(** X8. The additional arguments of [run_custom_plugin] reach the child cut
    at white space: after the plugin name the vector holds the tokens of
    [additional_args], none of them empty and none with white space in it,
    which put together are [additional_args] with its white space removed.
    So white space alone adds no argument, and no argument with a blank in
    it can be passed this way. *)
Theorem custom_plugin_tokens (p plugin_name additional_args : pystr) (s : State) :
  isfile (now s) (normpath p) = true ->
  new_calls (run_custom_plugin p plugin_name additional_args) s
  = [Spawn ([VOLATILITY_PYTHON; VOLATILITY_SCRIPT; lit "-f"; normpath p; plugin_name]
              ++ split_ws additional_args) VOLATILITY_DIR]
  /\ Forall (fun tok => tok <> [] /\ forallb is_solid tok = true) (split_ws additional_args)
  /\ List.concat (split_ws additional_args) = filter is_solid additional_args
  /\ (forallb isspace additional_args = true -> split_ws additional_args = []).
Proof.
  intros Hf. split; [|split; [apply split_ws_solid | split; [apply split_ws_concat|]]].
  - change (run_custom_plugin p plugin_name additional_args)
      with (with_image p (cmd_args_of (RunCustomPlugin p plugin_name additional_args))).
    rewrite with_image_calls, Hf. cbn [cmd_args_of].
    destruct additional_args; reflexivity.
  - intros Hsp. pose proof (split_ws_concat additional_args) as Hc.
    pose proof (split_ws_solid additional_args) as Hs.
    assert (Hnone : filter is_solid additional_args = []).
    { clear Hc Hs. unfold is_solid.
      induction additional_args as [|c a IH]; [reflexivity|].
      simpl in Hsp. apply andb_true_iff in Hsp as [Hc Ha].
      simpl. rewrite Hc. simpl. now apply IH. }
    rewrite Hnone in Hc.
    destruct (split_ws additional_args) as [|tok toks]; [reflexivity|].
    inversion Hs as [|? ? [Hne _] _]; subst.
    destruct tok; [contradiction|discriminate Hc].
Qed.

End Tokens.

Section PluginsMore.
Context {H : Host}.

Lemma lstrip_solid_head (c : codepoint) (s : pystr) :
  isspace c = false -> lstrip (c :: s) = c :: s.
Proof.
  intros Hc. simpl. now rewrite Hc.
Qed.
***
Work order
When the line with "split_ws additional_args) VOLATILITY_DIR]" is reached in the data above, begin copying, and stop after the line with "pose proof (split_ws_solid"; copy each line exactly, both ends included.

Output for this task
              ++ split_ws additional_args) VOLATILITY_DIR]
  /\ Forall (fun tok => tok <> [] /\ forallb is_solid tok = true) (split_ws additional_args)
  /\ List.concat (split_ws additional_args) = filter is_solid additional_args
  /\ (forallb isspace additional_args = true -> split_ws additional_args = []).
Proof.
  intros Hf. split; [|split; [apply split_ws_solid | split; [apply split_ws_concat|]]].
  - change (run_custom_plugin p plugin_name additional_args)
      with (with_image p (cmd_args_of (RunCustomPlugin p plugin_name additional_args))).
    rewrite with_image_calls, Hf. cbn [cmd_args_of].
    destruct additional_args; reflexivity.
  - intros Hsp. pose proof (split_ws_concat additional_args) as Hc.
    pose proof (split_ws_solid additional_args) as Hs.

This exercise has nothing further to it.